From 6a45d804f9904307aa8bb9227de49e6cd06adc13 Mon Sep 17 00:00:00 2001
From: Dan Saunders <danjsaund@gmail.com>
Date: Sun, 21 Sep 2025 16:23:23 -0400
Subject: [PATCH] glue

---
 .../monkeypatch/deepseek_v3/__init__.py       | 119 +++++++-----------
 1 file changed, 44 insertions(+), 75 deletions(-)

diff --git a/src/axolotl/monkeypatch/deepseek_v3/__init__.py b/src/axolotl/monkeypatch/deepseek_v3/__init__.py
index d32793656..92d57b64c 100644
--- a/src/axolotl/monkeypatch/deepseek_v3/__init__.py
+++ b/src/axolotl/monkeypatch/deepseek_v3/__init__.py
@@ -3,7 +3,6 @@
 from __future__ import annotations
 
 import contextlib
-import math
 from typing import Callable
 
 import torch
@@ -13,27 +12,17 @@ from axolotl.kernels.moe import ContiguousGroupedGEMM
 _GROUP_SIZE_M = 128
 
 
-def _align_to(value: int, alignment: int) -> int:
-    if value <= 0:
-        return 0
-    return math.ceil(value / alignment) * alignment
-
-
 def _is_triton_eligible(hidden_states: torch.Tensor) -> bool:
     return hidden_states.is_cuda and hidden_states.shape[0] > 0
 
 
 def _collect_expert_weights(module) -> tuple[torch.Tensor, torch.Tensor, torch.Tensor]:
-    gate_weights = []
-    up_weights = []
-    down_weights = []
-    for expert in module.experts:
-        gate_weights.append(expert.gate_proj.weight)

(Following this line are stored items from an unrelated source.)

(** C4, the input that refutes it.  Two documents with the same id and the
    same text: the group of the word has two records and one distinct id;
    with a total of two the reducer computes the logarithm of 2/2, not of
    2/1, and writes zero scores. *)
Lemma repeated_doc_id_counted_twice :
  MRE.shuffle (MRE.map_phase [("a", "x"); ("a", "x")])
  = [("x", [("a", 1, 1); ("a", 1, 1)])] /\
  length [("a", 1, 1); ("a", 1, 1)] = 2 /\
  distinct_doc_ids [("a", 1, 1); ("a", 1, 1)] = 1 /\
  MapReduce.reduce_tf_idf "x" [("a", 1, 1); ("a", 1, 1)] 2 []
  = ([("a", ("x", 0%R)); ("a", ("x", 0%R))], None) /\
  exists idf,
    log_ratio 2 (distinct_doc_ids [("a", 1, 1); ("a", 1, 1)]) = Ok idf /\
    idf <> 0%R.
Proof.
  repeat split; try reflexivity.
  - apply (reduce_tf_idf_full_group "x" (documents := [("a", 1, 1); ("a", 1, 1)]) []).
    + discriminate.
    + intros v [<- | [<- | []]]; discriminate.
  - exists (ln_ratio 2 1). split.
    + change (distinct_doc_ids [("a", 1, 1); ("a", 1, 1)]) with 1.
      apply log_ratio_ok; lia.
    + assert (H : (0 < ln_ratio 2 1)%R) by (apply ln_ratio_pos; simpl; lia).
      lra.
Qed.

(** C4, as the code has it.  [calculate_idf] takes the size of the set of
    a word, which is the number of distinct document ids among the mapper
    results of the word and lies between 1 and the number of documents.
    The reducer takes the number of records of the group; when the
    document ids of the corpus are pairwise distinct this is the number of
    distinct document ids of the group, and lies between 1 and the number
    of documents. *)
Theorem doc_frequency_counts (corpus : list (string * string)) :
  (forall word ids,
      dict_get (TP1.map_idf_from_tf (TP1.map_tf_on_reviews corpus)) word
      = Some ids ->
      length ids = distinct_ids_of_word (TP1.map_tf_on_reviews corpus) word /\
      0 < length ids <= length corpus) /\
  (NoDup (map fst corpus) ->
   forall g,
     In g (MRE.shuffle (MRE.map_phase corpus)) ->
     length (snd g) = distinct_doc_ids (snd g) /\
     0 < length (snd g) <= length corpus /\
     forall total_docs ctx,
       MapReduce.reduce_tf_idf (fst g) (snd g) total_docs ctx
       = match log_ratio total_docs (distinct_doc_ids (snd g)) with
         | Raise e => (ctx, Some e)
         | Ok idf => MapReduce.write_tfidf (fst g) idf (snd g) ctx
         end).
Proof.
  split.
  - intros word ids Hget.
    pose proof (doc_frequency_distinct (TP1.map_tf_on_reviews corpus) word) as Hd.
    unfold doc_frequency in Hd. rewrite Hget in Hd.
    split; [exact Hd |].
    destruct (map_idf_from_tf_spec (TP1.map_tf_on_reviews corpus)) as [_ Hinv].
    specialize (Hinv word). rewrite Hget in Hinv.
    destruct Hinv as (Hnd & Hne & Hmem). split.
    + now apply length_pos_of_nonempty.
    + rewrite <- (length_map fst corpus). apply NoDup_incl_length; [exact Hnd |].
      intros id Hid. apply Hmem in Hid. destruct Hid as (c & Hin).
      apply (map_tf_on_reviews_ids _ _ Hin).
  - intros Hnd g Hg.
    assert (Hids : NoDup (map (fun v => fst (fst v)) (snd g))).
    { apply (@group_ids_NoDup (MRE.map_phase corpus) g); [| exact Hg].
      rewrite map_phase_eq, word_and_doc_as_written.
      now apply map_tf_on_reviews_NoDup. }
    assert (Hlen : length (snd g) = distinct_doc_ids (snd g)).
    { unfold distinct_doc_ids.
      now rewrite nodup_fixed_point, length_map by exact Hids. }
    split; [exact Hlen | split; [split |]].
    + apply length_pos_of_nonempty.
      destruct (shuffle_spec (MRE.map_phase corpus)) as (_ & Hne & _).
      now apply Hne.
    + pose proof (@NoDup_incl_length _ _ (map fst corpus) Hids) as Hle.
      rewrite !length_map in Hle. apply Hle.
      intros id Hid. apply in_map_iff in Hid. destruct Hid as (v & <- & Hv).
      now apply (group_ids_in_corpus corpus g).
    + intros total_docs ctx. unfold MapReduce.reduce_tf_idf.
      now rewrite Hlen.
Qed.

(** The theorem at the group of [the] in the two documents of the scenario
    of the specification. *)
Lemma doc_frequency_counts_witness :
  length [("doc1", 1, 3); ("doc2", 1, 3)]
  = distinct_doc_ids [("doc1", 1, 3); ("doc2", 1, 3)] /\
  0 < length [("doc1", 1, 3); ("doc2", 1, 3)] <= 2.
Proof.
  assert (Hnd : NoDup (map fst [("doc1", "the cat sat");
                                ("doc2", "the dog sat")])).
  { repeat constructor; simpl; intuition discriminate. }
  assert (Hg : In ("the", [("doc1", 1, 3); ("doc2", 1, 3)])
                  (MRE.shuffle (MRE.map_phase [("doc1", "the cat sat");
                                               ("doc2", "the dog sat")])))
    by (left; reflexivity).
  destruct (proj2 (doc_frequency_counts [("doc1", "the cat sat");
                                         ("doc2", "the dog sat")])
                  Hnd _ Hg) as (H1 & H2 & _).
  split; [exact H1 | exact H2].
Defined.

(** C5.  A mapper emits a record for a term of a document exactly when the
    term is one of the document's non-empty tokens; the record's raw count
    is the number of occurrences of the term among those tokens, and no
    term gets two records.  This holds for the mapper of each program. *)
Theorem map_tf_emits_exact_counts (id review : string) :
  (forall t c,
      (exists l, In ((t, id), (c, l)) (TP1.map_tf id review)) <->
      In t (tokens review) /\ c = count_occ string_dec (tokens review) t) /\
  NoDup (map fst (TP1.map_tf id review)) /\
  (forall ctx, exists written,
      MapReduce.map_tf id review ctx = ctx ++ written /\
      NoDup (map fst written) /\
      forall t c,
        (exists l, In (t, (id, c, l)) written) <->
        In t (tokens review) /\ c = count_occ string_dec (tokens review) t).
Proof.
  assert (Hcore : forall t c,
             In (t, c) (count_words (re_split (lower review))) <->
             In t (tokens review) /\ c = count_occ string_dec (tokens review) t).
  { intros t c. rewrite count_words_In. unfold tokens.
    rewrite (count_occ_In string_dec). split.
    - intros [-> Hc]. split; [lia | reflexivity].
    - intros [Hc ->]. split; [reflexivity | lia]. }
  split; [| split].
  - intros t c. rewrite <- Hcore, TP1_map_tf_eq. split.
    + intros (l & Hin). apply in_map_iff in Hin.
      destruct Hin as ([w n] & [= <- <- _] & Hin). exact Hin.
    + intros Hin. exists (length (re_split (lower review))).
      apply in_map_iff. now exists (t, c).
  - apply TP1_map_tf_pairs_NoDup.
  - intros ctx. eexists. split; [apply MapReduce_map_tf_eq | split].
    + rewrite map_map. simpl. apply count_words_NoDup.
    + intros t c. rewrite <- Hcore. split.
      * intros (l & Hin). apply in_map_iff in Hin.
        destruct Hin as ([w n] & [= <- <- _] & Hin). exact Hin.
      * intros Hin. exists (length (re_split (lower review))).
        apply in_map_iff. now exists (t, c).
Qed.

(** C6.  The filter of each program returns the (document, score) pairs of
    exactly the entries whose term is the query, in the order of the result
    set and once per entry; when no entry has the query as its term the
    result is the empty list, no error. *)
Theorem filter_term_tfidf_exact (tfidf_results : list (string * string * R))
        (q : string) :
  TP1.filter_term_tfidf tfidf_results q
  = map (fun e => (fst (fst e), snd e))
        (filter (fun e => String.eqb (snd (fst e)) q) tfidf_results) /\
  MapReduce.select_word tfidf_results q
  = TP1.filter_term_tfidf tfidf_results q /\
  (forall d s, In (d, s) (TP1.filter_term_tfidf tfidf_results q) <->
               In (d, q, s) tfidf_results) /\
  ((forall e, In e tfidf_results -> snd (fst e) <> q) <->
   TP1.filter_term_tfidf tfidf_results q = []).
Proof.
  assert (Heq : TP1.filter_term_tfidf tfidf_results q
                = map (fun e => (fst (fst e), snd e))
                      (filter (fun e => String.eqb (snd (fst e)) q)
                              tfidf_results)).
  { induction tfidf_results as [| [[d t] s] rs IH]; simpl; [reflexivity |].
    destruct (String.eqb t q); simpl; now rewrite IH. }
  split; [exact Heq | split; [| split]].
  - clear Heq.
    induction tfidf_results as [| [[d t] s] rs IH]; simpl; [reflexivity |].
    destruct (String.eqb t q); simpl; now rewrite IH.
  - intros d s. rewrite Heq, in_map_iff. split.
    + intros ([[d' t'] s'] & [= <- <-] & Hin). apply filter_In in Hin.
      destruct Hin as [Hin Ht]. simpl in Ht.
      apply String.eqb_eq in Ht. now subst.
    + intros Hin. exists (d, q, s). split; [reflexivity |].
      apply filter_In. split; [exact Hin | apply String.eqb_refl].
  - rewrite Heq. clear Heq. split.
    + intros Hno.
      induction tfidf_results as [| e rs IH]; simpl; [reflexivity |].
      destruct (String.eqb_spec (snd (fst e)) q) as [E | _].
      * exfalso. apply (Hno e); [now left | exact E].
      * apply IH. intros e' Hin. apply Hno. now right.
    + intros Hnil e Hin E.
      apply map_eq_nil in Hnil.
      assert (Hin' : In e (filter (fun e => String.eqb (snd (fst e)) q)
                                  tfidf_results)).
      { apply filter_In. split; [exact Hin | now apply String.eqb_eq]. }
      rewrite Hnil in Hin'. exact Hin'.
Qed.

-        up_weights.append(expert.up_proj.weight)
-        down_weights.append(expert.down_proj.weight)
-    gate = torch.stack(gate_weights, dim=0).contiguous()
-    up = torch.stack(up_weights, dim=0).contiguous()
-    down = torch.stack(down_weights, dim=0).contiguous()
+    gate_weights = [expert.gate_proj.weight for expert in module.experts]
+    up_weights = [expert.up_proj.weight for expert in module.experts]
+    down_weights = [expert.down_proj.weight for expert in module.experts]
+    gate = torch.stack(gate_weights, dim=0)
+    up = torch.stack(up_weights, dim=0)
+    down = torch.stack(down_weights, dim=0)
     return gate, up, down
 
 
@@ -64,35 +53,41 @@ def _moe_triton_forward(
 
     num_experts = len(module.experts)
     counts = torch.bincount(sorted_assignments, minlength=num_experts)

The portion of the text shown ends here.